Your vestibular system is the ear part of how you balance. You balance with your ears, eyes, and your body/feet.  My vestibular system doesn’t work so good, so vestibular therapy is going to teach me how to balance more with my eyes and feet.

When going into vestibular rehabilitation physical therapy last Thursday I had no idea what to expect, and to tell the truth I don’t have any idea what to expect at my next appointment, but I know it won’t be easy.

Ryan is my therapist (I may see another therapist at some point, there are 2 vestibular therapist there, but I would prefer to keep seeing Ryan, because I can hear him pretty well, and he is understanding about how to talk to me so it is easier for me to understand him), I’m impressed with him so far…very impressed.  I’ve never had anyone be so aware of my condition and so understanding.  No one.

He did a number of tests on me, said some things we need to work on…like the fact that my ankles don’t bend far enough.  Ankle flexibility and strength seem to be very important. Of course that makes perfect sense when a huge part of your balance comes from your feet.

I told him my experience of having BPPV for 11 days this past summer but by the time I got in to see the doctor it stopped the day before, the doctor didn’t want mess with it then for fear of starting it again, so they didn’t actually do the test.  I explained that since then I’ve had trouble turning over in bed, and at other times, but I’ve been tested twice since then and it was negative.  He tested me…it was positive…it was slight, but it was there, he also listened to me about when the symptoms started, he didn’t just look at my eyes and when it didn’t start jumping around immediately say, you don’t have BPPV.  He really listened and payed attention.  He then did the Epley Maneuver on me and I feel so much better. (I want to note here that the Epley Maneuver does not treat every type of BPPV.) I will probably need to be treated again, but not being jarred awake by spins when I turn over is wonderful.  I get a tiny bit now and then, but it doesn’t wake me up.   Happy Dance!
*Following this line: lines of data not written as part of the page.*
Lemma demo_append_reach c gid sid :
  cluster_reachable (demo_config Sync) [] 5 c -> in_range 64 sid -> default 1 (next_seqs (pm_storage (c_primary c)) !! sid) < 2 ^ 64 ->
  gid = Z.of_nat (size (ls_written (st_db (pm_storage (c_primary c))))) -> gid < U64_MAX ->
  cluster_reachable (demo_config Sync) [] 5 (demo_append_step gid sid c).
Proof.
  intros (c0 & Hi & Hr) Hs Hn Hg Hm. exists c0. split; [done|]. eapply rtc_r; [exact Hr|]. destruct c as [[s q] sbs].
  apply (cs_append _ _ _ (mkPrimary s q) sbs (Some gid) 1 sid (demo_text 3) (demo_text 1) [] 5 (demo_text 2)); [|done|by intros g [= <-]].
  split; [by split|]. split; [exact Hs|]. split_and!; try (by split; vm_compute); [split; constructor|by constructor].
Qed.

Lemma demo_two_reach : cluster_reachable (demo_config Sync) [] 5 (mkCluster (mkPrimary demo_two 0) [demo_standby]).
Proof.
  assert (cluster_reachable (demo_config Sync) [] 5 (mkCluster (mkPrimary demo_empty 0) [demo_standby])) as H0.
  { eexists. split; [|apply rtc_refl]. by exists [([], 5)]. }
  pose proof (demo_append_reach _ 0 7 H0 ltac:(by split) ltac:(done) ltac:(done) ltac:(done)) as H1.
  destruct (demo_append_reach _ 1 8 H1 ltac:(by split) ltac:(by vm_compute) ltac:(by vm_compute) ltac:(done)) as (c0 & Hi & Hr).
  exists c0. split; [done|]. eapply rtc_r; [exact Hr|]. by apply (cs_commit _ _ _ (mkPrimary (demo_add 1 8 [] (demo_add 0 7 [] demo_empty)) 0) [demo_standby] 2 2).
Qed.
(* ===== verification/Client.v ===== *)
(** * The client library ([logdb-client/src/client.rs])

    [Client] builds the requests and takes the answers apart; it runs here against the
    handlers of the server.  [ScanStream] and [TailStream] read the messages of a call
    that streams, given as the list of what is still to come. *)
From stdpp Require Import base gmap list numbers sorting strings.
From coqutil Require Import Byte.
From Stdlib Require Import ZArith Lia.
From S2P Require Import Prelude Externals RustStd Shard ByteReader ServerRecord StreamStore Catalog Lifecycle Publisher ServiceRun ServerTail ServerOffsets KeyProvider ServerStart Query ServerApi.
Open Scope Z_scope.

(** ** The client *)

Record Client := mkClient {
  cl_url : bytes;
  cl_consumer_group : option bytes;
  cl_consumer_id : option bytes;
  cl_auth_token : option bytes;
}.

(** The address [connect] dials. *)
Definition client_url (addr : bytes) : bytes := if bool_decide (str "http" `prefix_of` addr) then addr else str "http://" ++ addr.

(** [Client::connect]; the answer of the transport is a parameter. *)
Definition client_connect (dial : bytes -> bool) (addr : bytes) : option Client :=
  if dial (client_url addr) then Some (mkClient (client_url addr) None None None) else None.

Definition set_consumer_group (group id : bytes) (c : Client) : Client := mkClient (cl_url c) (Some group) (Some id) (cl_auth_token c).

Definition set_auth_token (token : bytes) (c : Client) : Client := mkClient (cl_url c) (cl_consumer_group c) (cl_consumer_id c) (Some token).

Record ClientBuilder := mkBuilder {
  b_addr : option bytes;
  b_consumer_group : option bytes;
  b_consumer_id : option bytes;
  b_auth_token : option bytes;
}.

Definition builder_new : ClientBuilder := mkBuilder None None None None.
Definition builder_addr (addr : bytes) (b : ClientBuilder) : ClientBuilder := mkBuilder (Some addr) (b_consumer_group b) (b_consumer_id b) (b_auth_token b).
Definition builder_consumer_group (group id : bytes) (b : ClientBuilder) : ClientBuilder := mkBuilder (b_addr b) (Some group) (Some id) (b_auth_token b).
Definition builder_auth_token (token : bytes) (b : ClientBuilder) : ClientBuilder := mkBuilder (b_addr b) (b_consumer_group b) (b_consumer_id b) (Some token).

(** [ClientBuilder::connect]. *)
Definition builder_connect (dial : bytes -> bool) (b : ClientBuilder) : option Client :=
  client ← client_connect dial (default (str "127.0.0.1:50051") (b_addr b));
  let client := mkClient (cl_url client) (b_consumer_group b) (b_consumer_id b) (cl_auth_token client) in
  Some (match b_auth_token b with Some token => set_auth_token token client | None => client end).

(** The authorization header of the client's requests: every method hands the message
    itself to the stub, and no method reads [auth_token]. *)
Definition request_header (c : Client) : option bytes := None.

Section Calls.
Context {ext : Externals} (i : AnyInterceptor) (saved : bool) (c : Client).

Definition send {A} (h : list Role -> Server -> result ApiStatus A * Server) : Server -> result ApiStatus A * Server :=
  call i (request_header c) h.

(** The request of [append]: what it does not name has its default. *)
Definition append_request (ns st event_type content : bytes) : AppendRequest := mkAppendReq ns st event_type [] ∅ 0 content.

(** [append]. *)
Definition client_append (answer : option Z) (ns st event_type content : bytes) (s : Server) : result ApiStatus Z * Server :=
  let '(r, s) := send (fun roles => on_service (rpc_append (Some roles) saved answer (append_request ns st event_type content))) s in
  (match r with Ok (_, _, seq, _) => Ok seq | Err e => Err e end, s).

(** [append_full] and [append_batch]. *)
Definition client_append_full (answer : option Z) (ns st event_type content_type : bytes) (metadata : gmap bytes bytes) (timestamp_ns : Z) (content : bytes)
    : Server -> result ApiStatus AppendResponse * Server :=
  send (fun roles => on_service (rpc_append (Some roles) saved answer (mkAppendReq ns st event_type content_type metadata timestamp_ns content))).

Definition client_append_batch (answers : list (option Z)) (requests : list AppendRequest) : Server -> result ApiStatus (list AppendResponse) * Server :=
  send (fun roles => on_service (rpc_batch_append (Some roles) saved answers requests)).

(** [read]. *)
Definition client_read (ns st : bytes) (seq : Z) (s : Server) : result ApiStatus (option PbRecord) * Server :=
  let '(r, s) := send (fun roles => on_service (rpc_read (Some roles) saved ns st seq)) s in
  (match r with Ok rec => Ok (decoded_to_pb <$> rec) | Err e => Err e end, s).

(** [scan]: the messages to come, an error in the stream being the last. *)
Definition client_scan (ns st : bytes) (from limit : Z) (s : Server) : result ApiStatus (list (ScanResponse + ApiStatus)) * Server :=
  let '(r, s) := send (fun _ => svc_scan saved ns st from limit) s in
  (match r with Ok (Ok l) => Ok (inl <$> l) | Ok (Err e) => Ok [inr (Refused e)] | Err e => Err e end, s).

(** [ScanStream::next_batch]. *)
Definition scan_next_batch (inner : list (ScanResponse + ApiStatus)) : result ApiStatus (option ScanResponse) * list (ScanResponse + ApiStatus) :=
  match inner with
  | [] => (Ok None, [])
  | inl batch :: inner => (Ok (Some batch), inner)
  | inr e :: inner => (Err e, inner)
  end.

(** The loop of [scan_all]. *)
Fixpoint collect_batches (inner : list (ScanResponse + ApiStatus)) (all : list DecodedRecord) : result ApiStatus (list DecodedRecord) :=
  match inner with
  | [] => Ok all
  | inr e :: _ => Err e
  | inl batch :: inner => let all := all ++ sr_records batch in if negb (sr_has_more batch) then Ok all else collect_batches inner all
  end.

(** [scan_all]. *)
Definition client_scan_all (ns st : bytes) (from : Z) (s : Server) : result ApiStatus (list PbRecord) * Server :=
  let '(r, s) := client_scan ns st from 10000 s in
  (match r with
   | Ok inner => match collect_batches inner [] with Ok all => Ok (decoded_to_pb <$> all) | Err e => Err e end
   | Err e => Err e
   end, s).

(** [watermark], [list_namespaces], [list_streams], [status] and [verify_chain]. *)
Definition client_watermark (ns st : bytes) : Server -> result ApiStatus Watermark * Server := send (fun _ => svc_get_watermark ns st).
Definition client_list_namespaces : Server -> result ApiStatus (list (bytes * Z * Z)) * Server := send (fun _ => svc_list_namespaces).
Definition client_list_streams (ns : bytes) : Server -> result ApiStatus (list StreamInfo) * Server := send (fun _ => svc_list_streams ns).
Definition client_status : Server -> result ApiStatus StatusResponse * Server := send (fun _ => svc_status).
Definition client_verify_chain (ns st : bytes) (from to : Z) : Server -> result ApiStatus VerifyResponse * Server :=
  send (fun _ => svc_verify_chain saved ns st from to).

(** [query], and [subscribe] up to the server's task. *)
Definition client_query (ns st : bytes) (r : QueryRequest) : Server -> result ApiStatus QueryResponse * Server :=
  send (fun roles => svc_query roles saved ns st r).
Definition client_subscribe (ns st : bytes) (event_types : list bytes) (group id : bytes) : Server -> result ApiStatus SubscribeTask * Server :=
  send (fun roles => svc_subscribe roles saved ns st event_types group id).

(** [commit_offset] and [committed_offset]. *)
Definition client_commit_offset (ns st group id : bytes) (seq : Z) (s : Server) : result ApiStatus unit * Server :=
  let '(r, s) := send (fun _ => svc_commit_offset ns st group id seq) s in
  (match r with Ok _ => Ok tt | Err e => Err e end, s).

Definition client_committed_offset (ns st group id : bytes) : Server -> result ApiStatus Z * Server := send (fun _ => svc_get_committed_offset ns st group id).

(** [create_stream] and [delete_stream]. *)
Definition client_create_stream (ns st : bytes) : Server -> result ApiStatus (Z * Z) * Server :=
  send (fun roles => on_service (rpc_create_stream (Some roles) saved ns st)).
Definition client_delete_stream (answer : option Z) (ns st : bytes) : Server -> result ApiStatus Z * Server :=
  send (fun roles => on_service (rpc_delete_stream (Some roles) saved answer ns st)).

(** ** Tails *)

Record TailOptions := mkTailOpt {
  to_namespace : bytes;
  to_stream : bytes;
  to_from_seq : Z;
  to_batch_size : Z;
  to_consumer_group : option bytes;
  to_consumer_id : option bytes;
}.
There was a point in the test where he had me stand and close my eyes..I was VERY nervous….meaning inside I was freaking out, he asked me to take a step and I…well I just couldn’t!  He encouraged me and told he he had me and I wouldn’t fall (in my mind I thought, “yeah, this little guy is going to catch this big old woman…in his dreams!”.  Out loud I broke into tears and said, “I don’t do the dark.”  I should have explained, I’m not really that afraid of falling, yeah I might get hurt, but that isn’t nearly as scary to me as the vertigo, and the dark can trigger vertigo…I don’t do dark.

My anxiety is so high.  That is so not a good thing.  Anxiety can cause vertigo. Vertigo causes anxiety.  There’s a bit of a Catch 22 there isn’t it?  I have noticed I do not like it when someone says that I’m anxious.  (Yep, he said that)  I get defensive. I want to scream, “If you had this would you not react like I am?”  I feel like being anxious is a negative thing, therefore they are telling me that I’m not dealing with this as well as I could.  I know I’m much more anxious than I used to be, panic mode, almost constant fear…it’s hard, really hard.  (No, I have not been keeping up my mindfulness practice, and yes I started meditating again this week.)

It was a fairly long intake appointment, all the testing, background questions….he was surprised I hadn’t had this kind of therapy before.  That’s because, most of the people he sees have not been living with a vestibular disorder for this many years before getting vestibular therapy for the first time.  *scrunchy face*

He warned me that this isn’t going to be easy, that I will probably be nauseous a lot, but if I can hang in there it can really help.

My homework…when I got there he noticed that I don’t move my head much when I walk, so my homework has been to look around. Open my visual range, turning my head. Of course, always using my walker.

I had a pretty big vertigo attack that started on the way home, and I felt horrible the whole next day.  I even fell down, I’ve only fallen once since my hip replacement until now.  (Really I kind of slid down the wall, I felt myself getting really bad, so instead of trying to race to a chair or something, I leaned on the wall and just slid down.  I’ve found that to be pretty safe.)

I’m trying to do my homework and look around, but it’s hard, moving my head really makes me sick.

I go back on Thursday, yep tomorrow, we’ll see how it goes.

He wanted to see me twice a week, but we asked if I could go once a week with homework. Hubby has to take me everywhere and I’m trying to reduce the amount of appointments. His work hours can be flexible, but it’s much better if he works somewhat normal hours, and I don’t want to exhaust my poor husband, being a caregiver is hard.  Ryan said that he would give me plenty of homework!